- WORK REQUIRED
Give the count of lines in the records below that contain "unfold", and say nothing more.

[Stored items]
= = =
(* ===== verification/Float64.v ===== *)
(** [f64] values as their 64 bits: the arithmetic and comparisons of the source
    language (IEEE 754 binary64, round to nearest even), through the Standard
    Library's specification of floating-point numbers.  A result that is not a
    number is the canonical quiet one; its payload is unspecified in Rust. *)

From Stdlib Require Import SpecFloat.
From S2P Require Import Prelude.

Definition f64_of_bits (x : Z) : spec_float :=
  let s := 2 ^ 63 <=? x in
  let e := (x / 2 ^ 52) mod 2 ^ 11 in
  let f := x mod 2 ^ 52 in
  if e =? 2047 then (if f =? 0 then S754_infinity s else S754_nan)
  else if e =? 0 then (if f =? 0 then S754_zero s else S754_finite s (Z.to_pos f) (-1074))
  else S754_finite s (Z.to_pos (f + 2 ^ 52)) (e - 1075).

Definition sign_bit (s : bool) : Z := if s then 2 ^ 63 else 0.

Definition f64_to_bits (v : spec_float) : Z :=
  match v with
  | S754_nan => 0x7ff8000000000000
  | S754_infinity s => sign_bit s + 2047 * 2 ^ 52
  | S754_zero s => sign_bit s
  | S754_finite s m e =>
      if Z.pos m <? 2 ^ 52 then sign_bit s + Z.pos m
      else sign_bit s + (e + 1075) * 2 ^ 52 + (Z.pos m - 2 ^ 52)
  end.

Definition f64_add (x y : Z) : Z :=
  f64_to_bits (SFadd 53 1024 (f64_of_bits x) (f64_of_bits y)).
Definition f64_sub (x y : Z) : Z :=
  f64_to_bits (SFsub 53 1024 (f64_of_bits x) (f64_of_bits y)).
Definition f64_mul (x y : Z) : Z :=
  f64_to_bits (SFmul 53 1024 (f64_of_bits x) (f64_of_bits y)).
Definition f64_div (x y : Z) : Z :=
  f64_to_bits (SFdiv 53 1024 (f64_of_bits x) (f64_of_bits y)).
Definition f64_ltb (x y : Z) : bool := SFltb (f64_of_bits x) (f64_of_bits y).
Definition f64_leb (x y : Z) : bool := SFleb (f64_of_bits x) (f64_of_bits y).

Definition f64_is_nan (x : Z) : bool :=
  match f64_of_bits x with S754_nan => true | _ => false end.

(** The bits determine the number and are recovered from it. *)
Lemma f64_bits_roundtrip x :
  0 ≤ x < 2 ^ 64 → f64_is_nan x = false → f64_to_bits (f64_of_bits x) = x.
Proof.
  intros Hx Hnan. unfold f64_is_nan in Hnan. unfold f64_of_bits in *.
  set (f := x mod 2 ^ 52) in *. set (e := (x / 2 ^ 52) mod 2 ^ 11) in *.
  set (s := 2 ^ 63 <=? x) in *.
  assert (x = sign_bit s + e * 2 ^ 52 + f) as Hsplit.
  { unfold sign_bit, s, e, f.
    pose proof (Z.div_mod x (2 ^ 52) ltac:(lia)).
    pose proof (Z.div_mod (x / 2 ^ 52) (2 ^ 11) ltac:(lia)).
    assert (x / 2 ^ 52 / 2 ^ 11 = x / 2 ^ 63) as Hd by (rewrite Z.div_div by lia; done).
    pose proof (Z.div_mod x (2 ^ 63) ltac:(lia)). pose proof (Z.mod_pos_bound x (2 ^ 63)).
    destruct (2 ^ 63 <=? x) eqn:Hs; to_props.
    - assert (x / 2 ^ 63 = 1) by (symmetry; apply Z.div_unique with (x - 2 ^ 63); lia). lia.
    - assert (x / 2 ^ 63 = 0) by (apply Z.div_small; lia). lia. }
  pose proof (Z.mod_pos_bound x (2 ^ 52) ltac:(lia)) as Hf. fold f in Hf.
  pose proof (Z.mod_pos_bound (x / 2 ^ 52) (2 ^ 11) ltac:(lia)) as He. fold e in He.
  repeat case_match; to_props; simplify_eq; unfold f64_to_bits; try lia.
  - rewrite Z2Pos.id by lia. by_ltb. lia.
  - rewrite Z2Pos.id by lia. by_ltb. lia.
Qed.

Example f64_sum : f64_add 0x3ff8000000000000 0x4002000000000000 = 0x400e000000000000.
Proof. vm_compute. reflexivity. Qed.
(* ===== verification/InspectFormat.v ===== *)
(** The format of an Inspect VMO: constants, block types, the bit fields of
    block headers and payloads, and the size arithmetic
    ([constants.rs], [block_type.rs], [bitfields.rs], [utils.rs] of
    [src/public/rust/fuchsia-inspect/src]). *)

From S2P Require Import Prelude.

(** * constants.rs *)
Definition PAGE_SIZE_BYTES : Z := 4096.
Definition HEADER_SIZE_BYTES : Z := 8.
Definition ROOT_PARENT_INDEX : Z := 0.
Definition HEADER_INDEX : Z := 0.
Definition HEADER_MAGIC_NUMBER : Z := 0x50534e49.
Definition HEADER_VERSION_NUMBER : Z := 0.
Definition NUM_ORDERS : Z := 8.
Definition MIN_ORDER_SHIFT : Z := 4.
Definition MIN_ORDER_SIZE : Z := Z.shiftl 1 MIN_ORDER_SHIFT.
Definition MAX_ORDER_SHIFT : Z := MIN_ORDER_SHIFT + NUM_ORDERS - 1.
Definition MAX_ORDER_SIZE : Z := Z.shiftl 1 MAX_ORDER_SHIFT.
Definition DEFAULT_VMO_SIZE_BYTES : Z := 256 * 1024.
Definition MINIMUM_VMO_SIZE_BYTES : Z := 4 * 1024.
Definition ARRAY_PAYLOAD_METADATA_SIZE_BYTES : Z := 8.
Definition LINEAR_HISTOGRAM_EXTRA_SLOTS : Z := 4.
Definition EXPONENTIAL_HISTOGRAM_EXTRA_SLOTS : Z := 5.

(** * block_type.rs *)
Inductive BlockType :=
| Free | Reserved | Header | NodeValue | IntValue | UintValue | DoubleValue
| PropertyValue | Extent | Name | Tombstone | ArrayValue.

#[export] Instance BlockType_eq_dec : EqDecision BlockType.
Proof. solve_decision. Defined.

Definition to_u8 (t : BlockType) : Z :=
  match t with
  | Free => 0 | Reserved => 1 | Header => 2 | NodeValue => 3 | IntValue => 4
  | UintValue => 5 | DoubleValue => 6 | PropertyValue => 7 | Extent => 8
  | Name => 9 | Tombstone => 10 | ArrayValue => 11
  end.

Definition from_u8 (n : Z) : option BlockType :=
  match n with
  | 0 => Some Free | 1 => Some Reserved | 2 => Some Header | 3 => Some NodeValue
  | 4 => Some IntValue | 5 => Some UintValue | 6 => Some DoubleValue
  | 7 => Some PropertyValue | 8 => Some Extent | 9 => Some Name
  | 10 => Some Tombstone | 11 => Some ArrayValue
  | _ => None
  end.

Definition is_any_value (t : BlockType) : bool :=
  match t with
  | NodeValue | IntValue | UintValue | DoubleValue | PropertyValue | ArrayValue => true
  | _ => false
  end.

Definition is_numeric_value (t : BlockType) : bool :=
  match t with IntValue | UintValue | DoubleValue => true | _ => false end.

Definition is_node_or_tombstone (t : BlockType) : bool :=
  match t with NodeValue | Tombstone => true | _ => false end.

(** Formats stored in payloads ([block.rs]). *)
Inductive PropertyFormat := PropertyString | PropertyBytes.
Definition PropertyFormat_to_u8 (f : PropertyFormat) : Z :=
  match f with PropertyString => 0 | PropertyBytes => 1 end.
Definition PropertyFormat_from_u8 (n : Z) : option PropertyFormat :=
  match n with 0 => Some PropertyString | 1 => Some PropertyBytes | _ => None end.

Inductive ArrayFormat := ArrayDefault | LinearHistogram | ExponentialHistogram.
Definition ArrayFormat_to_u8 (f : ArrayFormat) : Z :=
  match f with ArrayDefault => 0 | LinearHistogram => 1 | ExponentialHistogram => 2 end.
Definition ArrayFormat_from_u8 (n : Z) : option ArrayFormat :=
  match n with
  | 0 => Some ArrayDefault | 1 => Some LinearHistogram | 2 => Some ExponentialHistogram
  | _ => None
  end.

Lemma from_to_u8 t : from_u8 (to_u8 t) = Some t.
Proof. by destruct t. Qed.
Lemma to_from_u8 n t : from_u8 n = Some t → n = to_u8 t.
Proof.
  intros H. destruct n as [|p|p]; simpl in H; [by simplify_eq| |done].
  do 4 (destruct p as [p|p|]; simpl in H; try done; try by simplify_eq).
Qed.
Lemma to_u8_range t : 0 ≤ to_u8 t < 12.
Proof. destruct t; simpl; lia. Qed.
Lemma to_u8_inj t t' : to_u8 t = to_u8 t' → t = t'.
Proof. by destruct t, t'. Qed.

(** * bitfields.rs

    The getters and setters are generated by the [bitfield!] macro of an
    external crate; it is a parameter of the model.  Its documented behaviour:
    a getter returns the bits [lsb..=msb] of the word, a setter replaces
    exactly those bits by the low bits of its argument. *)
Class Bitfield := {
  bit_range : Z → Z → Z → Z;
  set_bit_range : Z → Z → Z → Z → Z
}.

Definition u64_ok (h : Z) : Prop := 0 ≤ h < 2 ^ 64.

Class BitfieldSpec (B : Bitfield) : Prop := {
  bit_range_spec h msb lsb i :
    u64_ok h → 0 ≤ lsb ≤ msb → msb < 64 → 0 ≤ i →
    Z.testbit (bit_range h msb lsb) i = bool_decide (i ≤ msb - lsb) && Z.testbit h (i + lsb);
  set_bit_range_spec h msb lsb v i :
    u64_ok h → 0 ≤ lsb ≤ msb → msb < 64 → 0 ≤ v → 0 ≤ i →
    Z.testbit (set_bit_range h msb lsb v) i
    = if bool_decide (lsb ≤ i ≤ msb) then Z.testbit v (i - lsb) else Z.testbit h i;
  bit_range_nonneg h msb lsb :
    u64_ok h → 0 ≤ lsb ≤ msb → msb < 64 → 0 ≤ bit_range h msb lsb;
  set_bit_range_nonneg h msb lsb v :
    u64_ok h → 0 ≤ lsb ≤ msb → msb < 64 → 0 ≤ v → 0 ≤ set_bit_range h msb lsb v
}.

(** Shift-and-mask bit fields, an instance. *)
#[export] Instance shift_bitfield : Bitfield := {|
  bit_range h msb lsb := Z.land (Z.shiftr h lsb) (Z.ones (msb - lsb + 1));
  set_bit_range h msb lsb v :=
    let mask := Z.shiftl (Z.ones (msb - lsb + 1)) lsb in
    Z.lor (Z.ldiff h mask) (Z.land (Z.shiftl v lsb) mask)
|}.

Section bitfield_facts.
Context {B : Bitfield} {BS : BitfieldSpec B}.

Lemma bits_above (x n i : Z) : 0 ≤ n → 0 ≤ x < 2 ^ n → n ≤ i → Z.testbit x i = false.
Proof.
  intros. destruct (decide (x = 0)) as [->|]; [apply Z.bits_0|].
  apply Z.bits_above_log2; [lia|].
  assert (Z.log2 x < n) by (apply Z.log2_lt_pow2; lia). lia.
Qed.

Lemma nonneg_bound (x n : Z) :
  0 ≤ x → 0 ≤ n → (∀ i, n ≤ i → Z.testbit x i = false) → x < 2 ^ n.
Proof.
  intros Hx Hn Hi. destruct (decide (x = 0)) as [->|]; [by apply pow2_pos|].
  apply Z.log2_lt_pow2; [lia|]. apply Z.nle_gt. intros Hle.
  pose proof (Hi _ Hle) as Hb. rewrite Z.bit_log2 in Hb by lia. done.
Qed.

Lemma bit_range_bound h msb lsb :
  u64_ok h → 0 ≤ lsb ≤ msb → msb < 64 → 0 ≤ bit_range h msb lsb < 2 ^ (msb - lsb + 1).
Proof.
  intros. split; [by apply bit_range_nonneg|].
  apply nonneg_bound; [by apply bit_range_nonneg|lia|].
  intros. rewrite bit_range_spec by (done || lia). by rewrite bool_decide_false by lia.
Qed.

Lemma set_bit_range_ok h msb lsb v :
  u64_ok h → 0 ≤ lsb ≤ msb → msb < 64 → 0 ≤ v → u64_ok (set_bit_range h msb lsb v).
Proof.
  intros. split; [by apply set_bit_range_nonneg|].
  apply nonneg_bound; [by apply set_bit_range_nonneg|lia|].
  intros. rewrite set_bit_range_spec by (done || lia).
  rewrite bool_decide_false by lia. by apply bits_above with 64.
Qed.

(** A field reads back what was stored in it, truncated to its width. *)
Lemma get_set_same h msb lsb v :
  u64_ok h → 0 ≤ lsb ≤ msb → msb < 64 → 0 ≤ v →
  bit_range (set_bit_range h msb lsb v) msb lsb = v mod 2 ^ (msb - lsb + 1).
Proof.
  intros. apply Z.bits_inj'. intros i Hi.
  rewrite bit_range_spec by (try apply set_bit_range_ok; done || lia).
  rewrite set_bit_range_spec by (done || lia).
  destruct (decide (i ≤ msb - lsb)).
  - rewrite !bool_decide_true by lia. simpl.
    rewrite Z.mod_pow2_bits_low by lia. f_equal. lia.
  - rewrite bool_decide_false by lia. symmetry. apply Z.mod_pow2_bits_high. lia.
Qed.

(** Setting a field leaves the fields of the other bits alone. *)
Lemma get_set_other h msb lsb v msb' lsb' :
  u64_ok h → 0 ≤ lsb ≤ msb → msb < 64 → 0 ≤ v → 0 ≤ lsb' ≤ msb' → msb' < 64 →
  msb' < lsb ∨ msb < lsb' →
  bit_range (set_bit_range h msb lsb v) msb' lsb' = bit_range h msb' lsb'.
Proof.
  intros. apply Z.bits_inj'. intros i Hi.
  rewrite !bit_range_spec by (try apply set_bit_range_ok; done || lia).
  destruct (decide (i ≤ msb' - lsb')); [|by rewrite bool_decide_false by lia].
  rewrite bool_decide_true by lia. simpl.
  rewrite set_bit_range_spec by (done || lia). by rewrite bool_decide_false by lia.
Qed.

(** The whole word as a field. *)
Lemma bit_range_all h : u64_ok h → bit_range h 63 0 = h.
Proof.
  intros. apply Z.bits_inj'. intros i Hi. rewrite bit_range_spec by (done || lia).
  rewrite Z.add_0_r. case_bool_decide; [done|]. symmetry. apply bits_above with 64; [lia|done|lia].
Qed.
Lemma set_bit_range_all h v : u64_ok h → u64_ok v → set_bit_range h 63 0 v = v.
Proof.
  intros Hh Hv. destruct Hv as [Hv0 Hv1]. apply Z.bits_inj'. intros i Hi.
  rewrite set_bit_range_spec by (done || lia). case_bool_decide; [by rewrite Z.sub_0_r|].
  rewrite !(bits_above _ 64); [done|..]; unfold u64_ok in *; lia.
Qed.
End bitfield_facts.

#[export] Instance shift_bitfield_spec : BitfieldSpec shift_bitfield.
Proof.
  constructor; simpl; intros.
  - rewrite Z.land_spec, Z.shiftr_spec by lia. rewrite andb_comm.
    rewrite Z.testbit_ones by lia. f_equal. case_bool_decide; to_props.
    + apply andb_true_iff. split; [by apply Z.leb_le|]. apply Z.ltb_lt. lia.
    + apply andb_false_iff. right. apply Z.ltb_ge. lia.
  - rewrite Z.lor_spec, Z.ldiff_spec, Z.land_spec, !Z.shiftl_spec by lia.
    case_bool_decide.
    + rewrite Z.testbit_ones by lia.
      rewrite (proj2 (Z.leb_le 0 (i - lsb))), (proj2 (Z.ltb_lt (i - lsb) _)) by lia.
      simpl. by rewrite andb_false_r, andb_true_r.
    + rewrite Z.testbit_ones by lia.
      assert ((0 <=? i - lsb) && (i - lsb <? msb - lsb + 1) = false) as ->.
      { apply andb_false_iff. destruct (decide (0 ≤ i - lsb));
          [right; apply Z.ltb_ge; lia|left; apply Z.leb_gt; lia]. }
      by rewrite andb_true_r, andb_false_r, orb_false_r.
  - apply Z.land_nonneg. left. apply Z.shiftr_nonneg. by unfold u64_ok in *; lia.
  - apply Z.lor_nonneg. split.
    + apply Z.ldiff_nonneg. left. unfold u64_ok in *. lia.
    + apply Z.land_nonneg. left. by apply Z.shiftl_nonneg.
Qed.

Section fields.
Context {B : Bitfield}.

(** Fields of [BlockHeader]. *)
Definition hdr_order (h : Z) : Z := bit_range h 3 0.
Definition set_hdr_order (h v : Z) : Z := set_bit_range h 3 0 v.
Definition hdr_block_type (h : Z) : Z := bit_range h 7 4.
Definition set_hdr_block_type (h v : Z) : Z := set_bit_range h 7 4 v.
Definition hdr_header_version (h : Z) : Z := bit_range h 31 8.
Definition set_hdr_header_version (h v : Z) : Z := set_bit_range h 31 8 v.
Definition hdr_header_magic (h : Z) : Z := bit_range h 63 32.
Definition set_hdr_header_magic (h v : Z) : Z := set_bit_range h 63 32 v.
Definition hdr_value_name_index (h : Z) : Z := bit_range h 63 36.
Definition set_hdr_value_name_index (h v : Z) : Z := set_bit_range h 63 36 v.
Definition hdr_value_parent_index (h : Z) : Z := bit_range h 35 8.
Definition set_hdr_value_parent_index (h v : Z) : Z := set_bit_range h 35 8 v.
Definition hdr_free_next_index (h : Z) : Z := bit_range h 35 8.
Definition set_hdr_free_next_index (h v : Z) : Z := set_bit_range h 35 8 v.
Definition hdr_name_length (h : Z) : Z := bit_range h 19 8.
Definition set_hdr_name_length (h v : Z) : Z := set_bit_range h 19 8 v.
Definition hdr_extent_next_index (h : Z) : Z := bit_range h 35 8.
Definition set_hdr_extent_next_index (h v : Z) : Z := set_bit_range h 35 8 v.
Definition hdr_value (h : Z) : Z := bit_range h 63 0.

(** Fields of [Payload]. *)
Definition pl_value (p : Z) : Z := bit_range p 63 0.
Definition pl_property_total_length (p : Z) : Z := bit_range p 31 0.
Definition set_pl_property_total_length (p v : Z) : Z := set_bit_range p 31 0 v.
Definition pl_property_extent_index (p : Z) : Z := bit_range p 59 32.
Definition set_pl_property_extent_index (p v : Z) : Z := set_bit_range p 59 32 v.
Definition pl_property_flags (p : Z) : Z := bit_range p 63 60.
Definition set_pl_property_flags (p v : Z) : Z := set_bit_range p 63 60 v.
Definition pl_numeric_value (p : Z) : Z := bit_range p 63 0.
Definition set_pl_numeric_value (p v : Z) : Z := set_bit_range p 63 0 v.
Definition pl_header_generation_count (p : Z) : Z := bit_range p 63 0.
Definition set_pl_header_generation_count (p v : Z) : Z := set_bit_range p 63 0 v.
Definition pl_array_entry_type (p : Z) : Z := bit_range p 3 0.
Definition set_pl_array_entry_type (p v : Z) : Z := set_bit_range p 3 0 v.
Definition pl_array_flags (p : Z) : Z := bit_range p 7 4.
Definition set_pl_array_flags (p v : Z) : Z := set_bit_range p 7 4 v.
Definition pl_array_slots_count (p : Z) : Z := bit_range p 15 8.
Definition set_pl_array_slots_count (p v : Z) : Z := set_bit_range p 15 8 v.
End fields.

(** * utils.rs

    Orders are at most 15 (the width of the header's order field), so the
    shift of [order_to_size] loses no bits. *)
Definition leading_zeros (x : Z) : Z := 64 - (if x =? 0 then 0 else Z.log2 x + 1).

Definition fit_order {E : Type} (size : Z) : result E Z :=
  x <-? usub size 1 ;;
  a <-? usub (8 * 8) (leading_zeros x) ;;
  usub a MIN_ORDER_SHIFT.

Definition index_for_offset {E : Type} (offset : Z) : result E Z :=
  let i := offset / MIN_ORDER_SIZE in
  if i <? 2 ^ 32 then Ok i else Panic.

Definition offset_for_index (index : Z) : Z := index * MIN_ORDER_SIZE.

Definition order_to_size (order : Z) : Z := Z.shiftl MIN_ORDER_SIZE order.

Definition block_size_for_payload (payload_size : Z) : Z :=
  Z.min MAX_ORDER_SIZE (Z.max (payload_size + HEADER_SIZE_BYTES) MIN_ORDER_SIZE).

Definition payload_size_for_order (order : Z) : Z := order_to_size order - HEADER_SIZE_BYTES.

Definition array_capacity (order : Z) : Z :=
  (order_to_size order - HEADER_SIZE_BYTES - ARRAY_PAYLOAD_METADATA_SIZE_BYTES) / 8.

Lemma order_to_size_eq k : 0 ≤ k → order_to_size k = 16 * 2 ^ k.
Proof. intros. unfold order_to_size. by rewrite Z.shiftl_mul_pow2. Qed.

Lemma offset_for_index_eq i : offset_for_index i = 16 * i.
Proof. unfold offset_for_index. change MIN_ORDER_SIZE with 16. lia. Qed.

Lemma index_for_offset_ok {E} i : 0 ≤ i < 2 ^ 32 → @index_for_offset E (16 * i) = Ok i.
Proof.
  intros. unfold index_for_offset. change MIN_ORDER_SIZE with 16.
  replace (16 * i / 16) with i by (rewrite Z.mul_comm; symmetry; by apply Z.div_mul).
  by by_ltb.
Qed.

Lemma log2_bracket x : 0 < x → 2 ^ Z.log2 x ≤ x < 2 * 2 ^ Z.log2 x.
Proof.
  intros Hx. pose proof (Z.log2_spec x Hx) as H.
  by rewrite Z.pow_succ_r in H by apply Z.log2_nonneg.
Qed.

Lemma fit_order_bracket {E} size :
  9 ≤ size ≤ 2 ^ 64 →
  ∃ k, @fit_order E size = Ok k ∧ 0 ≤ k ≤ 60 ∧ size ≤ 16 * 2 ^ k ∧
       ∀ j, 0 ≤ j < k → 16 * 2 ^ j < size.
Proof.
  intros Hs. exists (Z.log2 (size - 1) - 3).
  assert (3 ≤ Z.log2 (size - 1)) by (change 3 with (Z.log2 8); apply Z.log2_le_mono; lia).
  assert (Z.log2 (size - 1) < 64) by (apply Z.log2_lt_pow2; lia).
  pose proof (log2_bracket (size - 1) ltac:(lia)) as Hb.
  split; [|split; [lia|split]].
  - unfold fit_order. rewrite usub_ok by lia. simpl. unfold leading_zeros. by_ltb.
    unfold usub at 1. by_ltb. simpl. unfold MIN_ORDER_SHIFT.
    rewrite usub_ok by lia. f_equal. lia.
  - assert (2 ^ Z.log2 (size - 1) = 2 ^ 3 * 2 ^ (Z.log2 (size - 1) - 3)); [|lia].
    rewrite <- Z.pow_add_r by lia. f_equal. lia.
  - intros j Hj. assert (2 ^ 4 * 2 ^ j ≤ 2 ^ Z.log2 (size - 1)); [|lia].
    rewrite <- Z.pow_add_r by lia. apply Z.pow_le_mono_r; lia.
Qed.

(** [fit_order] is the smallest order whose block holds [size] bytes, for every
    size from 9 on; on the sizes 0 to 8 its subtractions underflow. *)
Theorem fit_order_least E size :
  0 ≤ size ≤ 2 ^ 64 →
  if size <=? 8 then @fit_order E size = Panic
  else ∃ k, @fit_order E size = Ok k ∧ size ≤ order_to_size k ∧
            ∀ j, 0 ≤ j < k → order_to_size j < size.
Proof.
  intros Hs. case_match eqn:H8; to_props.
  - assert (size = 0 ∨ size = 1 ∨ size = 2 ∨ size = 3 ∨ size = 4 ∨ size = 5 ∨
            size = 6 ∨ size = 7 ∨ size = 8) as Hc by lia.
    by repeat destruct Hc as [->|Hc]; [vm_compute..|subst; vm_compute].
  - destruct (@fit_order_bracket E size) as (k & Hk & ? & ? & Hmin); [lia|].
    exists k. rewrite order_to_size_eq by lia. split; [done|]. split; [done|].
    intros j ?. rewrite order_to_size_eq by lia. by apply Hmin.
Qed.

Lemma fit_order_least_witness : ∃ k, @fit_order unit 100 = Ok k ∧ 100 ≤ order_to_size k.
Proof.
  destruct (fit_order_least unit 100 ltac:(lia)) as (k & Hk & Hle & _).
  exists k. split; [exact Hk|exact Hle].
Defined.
= = =
- EXERCISE ANSWER
11